Thistle Island / Noondala

Geography
- Location: Spencer Gulf
- Coordinates: 34°59′56″S 136°08′30″E﻿ / ﻿34.998824°S 136.141641°E

Administration
- Australia

= Thistle Island =

Island in South Australia

Thistle Island / Noondala (Nundala) is in the Spencer Gulf, South Australia, some 200 km west of Adelaide, and northwest of the Gambier Islands. The city of Port Lincoln lies to the northwest of the island. Between them, the Gambier Islands and Thistle form a chain across the mouth of the gulf between the southern tips of the Yorke and Eyre Peninsulas, sometimes referred to as the Taylor Islands group.

The island is approximately 17 kilometres (10.5 mi) long and varies in width from 1 kilometre wide (0.6 mi) at its narrowest central part to 4 kilometres (2.5 mi) wide in the south-east part. Whaler's Bay is a wide bay on the east coast of the island, and Albatross Island is a tiny island to the south.

As of 2014 the Royal Australian Navy operated an acoustic range, the South Australian Acoustic Range (SAAR), to help develop sonar techniques for submarines in the waters west of Thistle Island, with a small control facility being located on the island itself.

==History==
The original Barngarla name for Thistle Island is Noondala.

Thistle island was named by British explorer Matthew Flinders in 1802, after a terrible accident in which a cutter that was mastered by John Thistle and carrying 7 other men, overturned in choppy seas while returning from the mainland to the ship. Despite frantic searching by the ships crew, the bodies of the men were never found. Flinders also named several smaller islands in the area after the lost crew.

Evidence of a failed settlement was noted by early whalers. It was speculated that the remains, which "the ruins of some cottages with signs of regular order in their arrangement and a cleared promenade between them, all the loose limestone for a distance of a bout 100 yards having been thrown on each side of a broad path." It was speculated that the ruins may have been built by survivors of the La Perouse expedition of 1788.

A small community of sealers, their Aboriginal "wives" and children were living on the island by 1832. They are thought to have had their camp on the shore of Waterhouse Bay.

The South Australian Company established a shore-based bay whaling station at Whalers Bay in 1838, during the period of British colonisation of South Australia.

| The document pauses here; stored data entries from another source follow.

(* ===== verification/VfsRegistry.v ===== *)
(** * VfsRegistry: the VFS names of a process

    [registerVFS], [lockRegistry] and the counter of
    [litestream/litestream.go], [unregisterVFS] of [litestream/unregister.go],
    and their callers [RegisterDatabase], [ensureWriteVFS] and
    [Database.Close] of [litestream/bridge.go], over the tables of the shim
    ([VfsShim], [VfsTables]) and SQLite's own list. Each registration and
    each removal is one step, as the semaphore makes it; steps of different
    databases interleave freely. *)

From stdpp Require Import pretty.
From S2P Require Import Prelude Errors.
From S2P Require Import VfsShim VfsTables.

Section Registry.
Context {W F : Type}.
Abbreviation shim := (VfsShim.shim (W := W) (F := F)).

(** ** The process *)

(** [globalVFSSeq], the shim's tables, the walrusd VFSes on SQLite's list, and
    [vfsRegistrations]. *)
Record process := mkProcess {
  seqno : N;
  tables : shim;
  sqlite : gset string;
  registrations : Z;
}.

(** [lockRegistry]: it gets the semaphore, or the reason it does not. *)
Inductive locking := Locked | CtxDone (text : string) | TimedOut.

Definition lockRegistry (l : locking) : option goerror :=
  match l with
  | Locked => None
  | CtxDone text => Some (EWrapf text (ESentinel ErrRegistryBusy))
  | TimedOut => Some (ESentinel ErrRegistryBusy)
  end.

(** [registerVFS]; [calloc_ok] and [rc] are what the C side answers. *)
Definition registerVFS (l : locking) (calloc_ok : bool) (rc : Z) (name : string) (v : VFS W F)
    (p : process) : process * option goerror :=
  match lockRegistry l with
  | Some err => (p, Some err)
  | None =>
      match newVFS (tables p) name v calloc_ok rc with
      | (t, Some code) => (mkProcess (seqno p) t (sqlite p) (registrations p), Some (ESqlite code))
      | (t, None) =>
          (mkProcess (seqno p) t ({[name]} ∪ sqlite p) (wrapu64 (registrations p + 1)), None)
      end
  end.

Definition decrementVFSCount (n : Z) : Z := if n =? 0 then 0 else n - 1.

(** [unregisterVFS] *)
Definition unregisterVFS (l : locking) (rc : Z) (name : string) (p : process) : process * option goerror :=
  match lockRegistry l with
  | Some err => (p, Some err)
  | None =>
      if bool_decide (name ∈ sqlite p) && negb (rc =? 0) then
        (p, Some (EOther "litestream: unregister sqlite vfs"))
      else
        let '(t, loaded) := UnregisterVFS (tables p) name in
        (mkProcess (seqno p) t (sqlite p ∖ {[name]})
           (if loaded then decrementVFSCount (registrations p) else registrations p), None)
  end.

(** ** The databases of the process *)

(** [Database]: its names, and, once [Close] has begun, those it still has to
    unregister. *)
Record database := mkDatabase {
  VFSName : string;
  writeVFSName : option string;
  closing : option (list string);
}.

Definition readName (n : N) : string := "walrusd_" +:+ pretty n.
Definition writeName (n : N) : string := "walrusd_w" +:+ pretty n.

Definition bump (p : process) : process :=
  mkProcess (seqno p + 1)%N (tables p) (sqlite p) (registrations p).

(** [RegisterDatabase]; [client] and [manifest] are the errors of building
    those two. *)
Definition RegisterDatabase (client manifest : option goerror) (l : locking) (calloc_ok : bool) (rc : Z)
    (v : VFS W F) (p : process) : process * res goerror database :=
  match client, manifest with
  | Some err, _ | None, Some err => (p, Err err)
  | None, None =>
      let p := bump p in
      let name := readName (seqno p) in
      match registerVFS l calloc_ok rc name v p with
      | (p, Some err) => (p, Err (EWrapf "litestream: register vfs" err))
      | (p, None) => (p, Ok (mkDatabase name None None))
      end
  end.

(** [ensureWriteVFS] *)
Definition ensureWriteVFS (l : locking) (calloc_ok : bool) (rc : Z) (v : VFS W F) (d : database)
    (p : process) : process * database * option goerror :=
  match writeVFSName d with
  | Some _ => (p, d, None)
  | None =>
      let p := bump p in
      let name := writeName (seqno p) in
      match registerVFS l calloc_ok rc name v p with
      | (p, Some err) => (p, d, Some (EWrapf "litestream: register write vfs" err))
      | (p, None) => (p, mkDatabase (VFSName d) (Some name) (closing d), None)
      end
  end.

(** [Database.Close]: what it decides to unregister, and one removal. *)
Definition Close (d : database) : database :=
  mkDatabase (VFSName d) (writeVFSName d) (Some (VFSName d :: option_list (writeVFSName d))).

Definition closeNext (l : locking) (rc : Z) (d : database) (p : process)
    : process * database * option goerror :=
  match closing d with
  | Some (name :: names) =>
      let '(p, err) := unregisterVFS l rc name p in
      (p, mkDatabase (VFSName d) (writeVFSName d) (Some names), err)
  | _ => (p, d, None)
  end.

(** The process, its databases, and the names whose removal failed. *)
Record sys := mkSys { proc : process; dbs : gmap nat database; stuck : gset string }.

(** A database is used and closed through its entry in the runtime's registry:
    nothing opens a session on it once its teardown has begun. *)
Inductive step : sys -> sys -> Prop :=
  | StepRegister s i client manifest l c rc v p r : dbs s !! i = None ->
      RegisterDatabase client manifest l c rc v (proc s) = (p, r) ->
      step s (mkSys p (match r with Ok d => <[i := d]> (dbs s) | Err _ => dbs s end) (stuck s))
  | StepWrite s i d l c rc v p d' err : dbs s !! i = Some d -> closing d = None ->
      ensureWriteVFS l c rc v d (proc s) = (p, d', err) ->
      step s (mkSys p (<[i := d']> (dbs s)) (stuck s))
  | StepClose s i d : dbs s !! i = Some d -> closing d = None ->
      step s (mkSys (proc s) (<[i := Close d]> (dbs s)) (stuck s))
  | StepRemove s i d name names l rc p d' err : dbs s !! i = Some d -> closing d = Some (name :: names) ->
      closeNext l rc d (proc s) = (p, d', err) ->
      step s (mkSys p (<[i := d']> (dbs s))
                (match err with Some _ => {[name]} ∪ stuck s | None => stuck s end)).

Definition start (w : W) : sys := mkSys (mkProcess 0 (mkShim ∅ 0 ∅ w) ∅ 0) ∅ ∅.

Inductive reachable (w : W) : sys -> Prop :=
  | reach_start : reachable w (start w)
  | reach_step s s' : reachable w s -> step s s' -> reachable w s'.

(** The names a database still has registered. *)
Definition names (d : database) : list string :=
  match closing d with
  | Some ns => ns
  | None => VFSName d :: option_list (writeVFSName d)
  end.

(** ** Names *)

Lemma pretty_go_ne (c : Ascii.ascii) x s s' :
  (forall y, pretty_N_char y <> c) -> s <> String c s' -> pretty_N_go x s <> String c s'.
Proof.
  intros Hc. revert s s'. induction (N.lt_wf_0 x) as [x _ IH]; intros s s' Hs.
  destruct (decide (0 < x)%N) as [Hx|Hx].
  - rewrite pretty_N_go_step by done. apply IH; [apply N.div_lt; lia|]. intros [= He _]. by apply (Hc _ He).
  - assert (x = 0%N) as -> by lia. by rewrite pretty_N_go_0.
Qed.

Lemma digit_not_w y : pretty_N_char y <> "w"%char.
Proof. unfold pretty_N_char. by repeat case_match. Qed.

Lemma pretty_not_w (n : N) s : pretty n <> String "w"%char s.
Proof.
  unfold pretty, pretty_N. destruct (decide _); [done|]. apply pretty_go_ne; [apply digit_not_w|done].
Qed.

Lemma readName_inj n m : readName n = readName m -> n = m.
Proof. intros H. apply (inj (String.append _)) in H. by apply (inj pretty). Qed.
Lemma writeName_inj n m : writeName n = writeName m -> n = m.
Proof. intros H. apply (inj (String.append _)) in H. by apply (inj pretty). Qed.
Lemma read_write_ne n m : readName n <> writeName m.
Proof.
  change (writeName m) with ("walrusd_" +:+ String "w"%char (pretty m)). unfold readName. intros H.
  apply (inj (String.append "walrusd_")) in H. by apply pretty_not_w in H.
Qed.

(** A name the process has already handed out. *)
Definition issued (p : process) (name : string) : Prop :=
  exists k, (k <= seqno p)%N /\ (name = readName k \/ name = writeName k).

Lemma fresh_read p : ~ issued p (readName (seqno (bump p))).
Proof.
  intros (k & Hk & [H|H]); [apply readName_inj in H; cbn in H; lia|by apply read_write_ne in H].
Qed.
Lemma fresh_write p : ~ issued p (writeName (seqno (bump p))).
Proof.
  intros (k & Hk & [H|H]); [symmetry in H; by apply read_write_ne in H|apply writeName_inj in H; cbn in H; lia].
Qed.

(** ** Invariant *)

(** SQLite's list and the Go table agree, and the counter counts them. *)
Record pinv (p : process) : Prop := {
  p_object : forall n, n ∈ sqlite p -> is_Some (vfsFromC (tables p) n);
  p_count : registrations p = Z.of_nat (size (sqlite p));
  p_issued : forall n, n ∈ sqlite p -> issued p n;
  p_small : (size (sqlite p) <= N.to_nat (seqno p))%nat;
}.

Lemma issued_bump p n : issued p n -> issued (bump p) n.
Proof. intros (k & Hk & H). exists k. split; [cbn; lia|done]. Qed.

Lemma pinv_bump p : pinv p -> pinv (bump p) .
Proof. intros [H1 H2 H3 H4]. split; cbn; try done; [|lia]. intros n Hn. by apply issued_bump, H3. Qed.

Lemma registerVFS_spec l c rc name v p p' r :
  pinv p -> (N.of_nat (size (sqlite p)) < seqno p)%N -> (seqno p < 18446744073709551616)%N ->
  name ∉ sqlite p -> issued p name -> registerVFS l c rc name v p = (p', r) ->
  pinv p' /\ seqno p' = seqno p /\
  sqlite p' = match r with None => {[name]} ∪ sqlite p | Some _ => sqlite p end.
Proof.
  intros [H1 H2 H3 H4] Hlt Hbig Hn Hi. unfold registerVFS, newVFS.
  destruct (lockRegistry l); [by intros [= <- <-]|]. 
  assert (Hobj : forall n, n ∈ sqlite p -> is_Some (<[name := v]> (vfsMap (tables p)) !! n)).
  { intros n Hx. apply lookup_insert_is_Some. destruct (decide (name = n)); [by left|right; split; [done|]].
    by apply H1. }
  destruct (_ =? sqliteOK); intros [= <- <-]; (split; [|done]); split; cbn; try done.
  - intros n [->%elem_of_singleton|Hx]%elem_of_union; [|by apply Hobj].
    unfold vfsFromC. cbn. rewrite lookup_insert_eq. eauto.
  - rewrite size_union, size_singleton by set_solver.
    rewrite H2, wrapu64_id; [lia|]. unfold two64. lia.
  - intros n [->%elem_of_singleton|Hx]%elem_of_union; [done|by apply H3].
  - rewrite size_union, size_singleton by set_solver. lia.
Qed.

Lemma unregisterVFS_spec l rc name p p' r :
  pinv p -> name ∈ sqlite p -> unregisterVFS l rc name p = (p', r) ->
  pinv p' /\ seqno p' = seqno p /\
  sqlite p' = match r with None => sqlite p ∖ {[name]} | Some _ => sqlite p end.
Proof.
  intros [H1 H2 H3 H4] Hn. unfold unregisterVFS. destruct (lockRegistry l); [by intros [= <- <-]|].
  rewrite bool_decide_eq_true_2 by done. destruct (rc =? 0); cbn [andb negb]; [|by intros [= <- <-]].
  destruct (H1 name Hn) as [v Hv]. unfold UnregisterVFS.
  rewrite bool_decide_eq_true_2 by (exists v; exact Hv). intros [= <- <-]. split; [|done].
  assert (Hsize : size (sqlite p ∖ {[name]}) = pred (size (sqlite p))).
  { rewrite size_difference by set_solver. rewrite size_singleton. lia. }
  assert (Hpos : size (sqlite p) <> 0%nat) by (intros H0%size_empty_inv; set_solver).
  split; cbn.
  - intros n [Hx Hne]%elem_of_difference. unfold vfsFromC. cbn.
    rewrite lookup_delete_ne by set_solver. by apply H1.
  - rewrite Hsize, H2. unfold decrementVFSCount. destruct (Z.eqb_spec (Z.of_nat (size (sqlite p))) 0); lia.
  - intros n [Hx _]%elem_of_difference. by apply H3.
  - rewrite Hsize. lia.
Qed.

(** Every name on SQLite's list belongs to one database, or its removal
    failed. *)
Record inv (s : sys) : Prop := {
  i_proc : pinv (proc s);
  i_owned : forall n, n ∈ sqlite (proc s) <-> n ∈ stuck s \/ exists i d, dbs s !! i = Some d /\ n ∈ names d;
  i_nodup : forall i d, dbs s !! i = Some d -> NoDup (names d);
  i_apart : forall i j d d' n, dbs s !! i = Some d -> dbs s !! j = Some d' -> n ∈ names d -> n ∈ names d' -> i = j;
  i_free : forall i d n, dbs s !! i = Some d -> n ∈ names d -> n ∉ stuck s;
}.

Lemma names_new n : names (mkDatabase n None None) = [n].
Proof. done. Qed.

Lemma inv_register s i p' d n :
  inv s -> dbs s !! i = None -> pinv p' -> n ∉ sqlite (proc s) ->
  sqlite p' = {[n]} ∪ sqlite (proc s) -> names d = [n] ->
  inv (mkSys p' (<[i := d]> (dbs s)) (stuck s)).
Proof.
  intros Hinv Hi Hp Hn Hsq Hd.
  assert (Hown : forall j dj, dbs s !! j = Some dj -> n ∉ names dj).
  { intros j dj Hj Hx. apply Hn, (i_owned _ Hinv). right. eauto. }
  split; cbn; [done|..].
  - intros k. rewrite Hsq, elem_of_union, elem_of_singleton, (i_owned _ Hinv). split.
    + intros [->|[Hk|(j & dj & Hj & Hk)]]; [right; exists i, d|by left|right; exists j, dj].
      * rewrite lookup_insert_eq, Hd. split; [done|]. by left.
      * rewrite lookup_insert_ne; [done|]. intros ->. congruence.
    + intros [Hk|(j & dj & [[-> ->]|[Hne Hj]]%lookup_insert_Some & Hk)]; [by right; left| |right; right; eauto].
      rewrite Hd in Hk. apply list_elem_of_singleton in Hk as ->. by left.
  - intros j dj [[-> ->]|[_ Hj]]%lookup_insert_Some; [rewrite Hd; apply NoDup_singleton|].
    by apply (i_nodup _ Hinv j).
  - intros j k dj dk m [[-> ->]|[_ Hj]]%lookup_insert_Some [[-> ->]|[_ Hk]]%lookup_insert_Some Hx Hy.
    + done.
    + rewrite Hd in Hx. apply list_elem_of_singleton in Hx as ->. by apply Hown in Hk.
    + rewrite Hd in Hy. apply list_elem_of_singleton in Hy as ->. by apply Hown in Hj.
    + by eapply (i_apart _ Hinv).
  - intros j dj m [[-> ->]|[_ Hj]]%lookup_insert_Some Hx; [|by eapply (i_free _ Hinv)].
    rewrite Hd in Hx. apply list_elem_of_singleton in Hx as ->. intros Hs.
    apply Hn, (i_owned _ Hinv). by left.
Qed.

A team of experienced whalers were brought from Tasmania with H.B.T. McFarlane in charge as headsman. The operation had limited success during the 1838 season and none at all in the 1839 season. It was concluded the location was too far from the migration route of the southern right whale and the site was abandoned.

The historic Whalers Bay Whaling Site and Thistle Island Sealing Site are both listed on the South Australian Heritage Register.

==Geology==
Thistle Island has a crystalline basement overlain by calcareous aeolianite. There are steep cliffs of calcareous aeolianite on the shore. There are recent beach sands on the eastern side, and several small lakes exist on the other side of a strip of coastal dunes.

Albatross Island is a tiny island that has a predominantly crystalline basement with a thin layer of calcareous aeolianite.

== Flora and fauna ==
Visitors to Thistle Island in 1877 found neither little penguins nor Australian sea lions, but did find numbers of paper nautilus shells on the island's inner beach. Visitors to Whaler's Bay heard the calls of "hundreds" of little penguins from their anchorage there in 1904. In 1932, J. T. Mortlock gave an account from Whaler's Bay of the "mournful symphony of the curlews and penguins in the nearby cliffs".

An account of a visit in 1928 wrote: "On Black Rock, at the north end of Thistle Island, we disturbed a large colony of seals, which rapidly scrambled into the water as the yacht passed by. Shags were plentiful. Many types of sea fowl were observed, including gannet, arctic skua, mollyhawk and stormy petrel."

Former Lord Mayor of Adelaide A. S. Hawker held a fishing record for a 47 lb tuna that he caught off Thistle Island in the late 1930s.

Little penguin breeding sites were noted in a 1996 survey of South Australia's offshore islands, though the colony may have been recorded on Albatross Island, off the island's southern tip.

The island is the home to an introduced population of the greater bilby, originally bred at Monarto Zoo. By October 2020, the population was thriving so well on Thistle Island that it was possible to trap nine bilbies for relocation to the Arid Recovery Reserve near Roxby Downs, to help boost the gene pool there.